Friday, October 12, 2012: 9:20 PM
Hall 4E/F (WSCC)
Jennifer Watts , University of Texas, San Antonio, San Antonio, TX
Michael Foret , University of Texas, San Antonio, San Antonio, TX
Fatemeh-Azadeh Rezapoor , University of Texas, San Antonio, San Antonio, TX
Robert Mortiz , University of Texas, San Antonio, San Antonio, TX
Richard LeBaron, PhD , University of Texas, San Antonio, San Antonio, TX
Accelerated tissue remodeling is a central goal in the fields of wound healing.  Optimal healing reduces post-injury infection and stress, and lowers the costs and productivity associated with poor wound healing. Successful wound healing often involves particular actions of cells including adhesion, migration, synthesis and secretion of new extracellular matrix (ECM) molecules, ECM organization and apoptosis to remove the excess and injured cells.  We are investigating an ECM protein BIGH3 and its roles in wound healing. BIGH3 is a member of the cell adhesion-class family of ECM proteins.  Presently little is actually known about the roles of BIGH3 following tissue injury. To fill this knowledge gap we hypothesize that BIGH3 promotes wound healing by supporting cell adhesion, migration and ECM organization.

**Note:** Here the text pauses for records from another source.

(* ===== verification/BlockHashList.v ===== *)
(** * Hash lists at a coarser block size

    [BlockHashListWithBlockSize] of [vllm/v1/core/kv_cache_utils.py]: hashes
    computed every [hash_block_size] tokens, read as the hashes of blocks of
    [target_block_size] tokens by joining consecutive ones.  [BlockHashList] is
    either a plain list or such a view. *)

From S2P Require Import Prelude KVBlock.

#[local] Open Scope Z_scope.

Inductive BlockHashList :=
  | PlainHashes (l : list bytes)
  | ScaledHashes (l : list bytes) (scale_factor : Z).

(** The constructor; Python's [%] by zero raises. *)
Definition BlockHashListWithBlockSize (l : list bytes) (hash_block_size target_block_size : Z)
    : result BlockHashList :=
  if hash_block_size =? 0 then Raise ZeroDivisionError else
  _ ← py_assert (target_block_size mod hash_block_size =? 0);
  Ok (ScaledHashes l (target_block_size / hash_block_size)).

(** [b"".join(self.block_hashes[base:end])]: never raises, a view past the end
    gives a shorter join. *)
Definition _get_value_at (l : list bytes) (scale idx : Z) : bytes :=
  let base := idx * scale in
  concat (py_slice l base (base + scale)).

Definition bhl_len (hs : BlockHashList) : Z :=
  match hs with PlainHashes l => zlen l | ScaledHashes l s => zlen l / s end.

(** [hs[idx]] for a non-negative index. *)
Definition bhl_get (hs : BlockHashList) (idx : Z) : result bytes :=
  match hs with
  | PlainHashes l => py_index l idx
  | ScaledHashes l s => Ok (_get_value_at l s idx)
  end.

(** [hs[start:]] for a non-negative start; [slice.indices] clips it to the length. *)
Definition bhl_from (hs : BlockHashList) (start : Z) : list bytes :=
  match hs with
  | PlainHashes l => drop (Z.to_nat start) l
  | ScaledHashes l s => _get_value_at l s <$> py_range (Z.min start (bhl_len hs)) (bhl_len hs)
  end.

(** [iter(hs)] *)
Definition bhl_list (hs : BlockHashList) : list bytes := bhl_from hs 0.

(** ** Facts *)

Lemma py_range_lookup a b i :
  py_range a b !! i = if decide (Z.of_nat i < b - a) then Some (a + Z.of_nat i) else None.
Proof.
  unfold py_range. rewrite list_lookup_fmap. case_decide.
  - by rewrite lookup_seq_lt by lia.
  - by rewrite lookup_seq_ge by lia.
Qed.

(** A slice reads the same hashes as single accesses. *)
Lemma bhl_from_lookup hs a i h :
  0 ≤ a → bhl_from hs a !! i = Some h →
  a + Z.of_nat i < bhl_len hs ∧ bhl_get hs (a + Z.of_nat i) = Ok h.
Proof.
  intros Ha. destruct hs as [l|l s]; simpl.
  - rewrite lookup_drop. intros Hl. unfold py_index.
    replace (Z.to_nat (a + Z.of_nat i)) with (Z.to_nat a + i)%nat by lia. rewrite Hl.
    apply lookup_lt_Some in Hl. unfold zlen. split; [lia|done].
  - rewrite list_lookup_fmap, py_range_lookup. case_decide as Hi; [|done].
    simpl. intros [= <-]. destruct (decide (a ≤ zlen l / s)).
    + rewrite Z.min_l in Hi |- * by done. split; [lia|done].
    + rewrite Z.min_r in Hi by lia. lia.
Qed.

Lemma bhl_from_is_Some hs a (i : nat) :
  0 ≤ a → a + Z.of_nat i < bhl_len hs → is_Some (bhl_from hs a !! i).
Proof.
  intros Ha Hi. destruct hs as [l|l s]; simpl in *.
  - rewrite lookup_drop. apply lookup_lt_is_Some. unfold zlen in Hi. lia.
  - rewrite list_lookup_fmap, py_range_lookup, Z.min_l by lia. by rewrite decide_True by lia.
Qed.

(** Joining hashes of one length loses nothing. *)
Lemma concat_inj_length (n : nat) (l1 l2 : list bytes) :
  Forall (λ h, length h = n) l1 → Forall (λ h, length h = n) l2 → length l1 = length l2 →
  concat l1 = concat l2 → l1 = l2.
Proof.
  revert l2. induction l1 as [|h1 l1 IH]; intros [|h2 l2]; try done.
  intros [Hh1 H1]%Forall_cons [Hh2 H2]%Forall_cons [= Hl] [= E]. simpl in E.
  apply app_inj_1 in E as [-> E]; [|by rewrite Hh1]. f_equal. by apply IH.
Qed.

(** The coarse view is consistent and loses nothing: for full blocks, two
    hashes of one digest length at the target block size are equal exactly when
    all the fine-grained hashes they join are equal. *)
Theorem scaled_hash_injective (n : nat) l1 l2 hbs tbs hs1 hs2 i j :
  0 < hbs → 0 < tbs →
  Forall (λ h, length h = n) l1 → Forall (λ h, length h = n) l2 →
  BlockHashListWithBlockSize l1 hbs tbs = Ok hs1 → BlockHashListWithBlockSize l2 hbs tbs = Ok hs2 →
  0 ≤ i < bhl_len hs1 → 0 ≤ j < bhl_len hs2 →
  bhl_get hs1 i = bhl_get hs2 j ↔
  py_slice l1 (i * (tbs / hbs)) (i * (tbs / hbs) + tbs / hbs) =
  py_slice l2 (j * (tbs / hbs)) (j * (tbs / hbs) + tbs / hbs).
Proof.
  intros Hh Ht H1 H2. unfold BlockHashListWithBlockSize.
  rewrite (proj2 (Z.eqb_neq hbs 0)) by lia.
  destruct (Z.eqb_spec (tbs mod hbs) 0) as [Hm|]; [|done]. simpl. intros [= <-] [= <-]. simpl.
  set (s := tbs / hbs). intros Hi Hj.
  assert (0 < s) as Hs.
  { apply Z.mod_divide in Hm as [q ->]; [|lia]. unfold s. rewrite Z.div_mul by lia. nia. }
  assert (∀ (l : list bytes) k, 0 ≤ k < zlen l / s → 0 ≤ k * s ∧ k * s + s ≤ zlen l) as Hb.
  { intros l k Hk. pose proof (Z.mul_div_le (zlen l) s Hs). nia. }
  unfold _get_value_at. split; [|by intros ->].
  intros [= E]. apply (concat_inj_length n) in E; [done| | |].
  - by apply Forall_take, Forall_drop.
  - by apply Forall_take, Forall_drop.
  - apply Nat2Z.inj. change (zlen (py_slice l1 (i * s) (i * s + s)) =
      zlen (py_slice l2 (j * s) (j * s + s))).
    pose proof (Hb l1 i Hi). pose proof (Hb l2 j Hj). rewrite !py_slice_length by lia. lia.
Qed.

Lemma scaled_hash_injective_witness :
  bhl_get (ScaledHashes [[1]; [2]; [3]; [4]] 2) 1 = bhl_get (ScaledHashes [[3]; [4]] 2) 0 ↔
  py_slice [[1]; [2]; [3]; [4]] 2 4 = py_slice [[3]; [4]] 0 2.
Proof.
  apply (scaled_hash_injective 1 [[1]; [2]; [3]; [4]] [[3]; [4]] 16 32); try (vm_compute; done).
  - by repeat constructor.
  - by repeat constructor.
Defined.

To test this hypothesis our methods will employ the use of human dermal fibroblasts, human recombinant BIGH3 protein, Transforming Growth Factor-beta (TGF-beta), and an in vitro scratch-wound assay. The scratch-wound assay is well established in the field as a means to establish preliminary results. It can be manipulated regarding cell number, cell substratum, exogenous factors to-be-added, and incubation times. Preliminary Results using non-fibroblast cells indicate that BIGH3 supports cell adhesion and migration, and modulates the fibrillogenesis of type I collagen, which is an important ECM protein in human dermis. We conclude that if we prove our hypothesis correct, then BIGH3, and regulation of its expression through TGF-beta, will be useful therapeutic targets that can promote healing of human dermal injuries.  This work was supported by SALSI and UTSA SURF.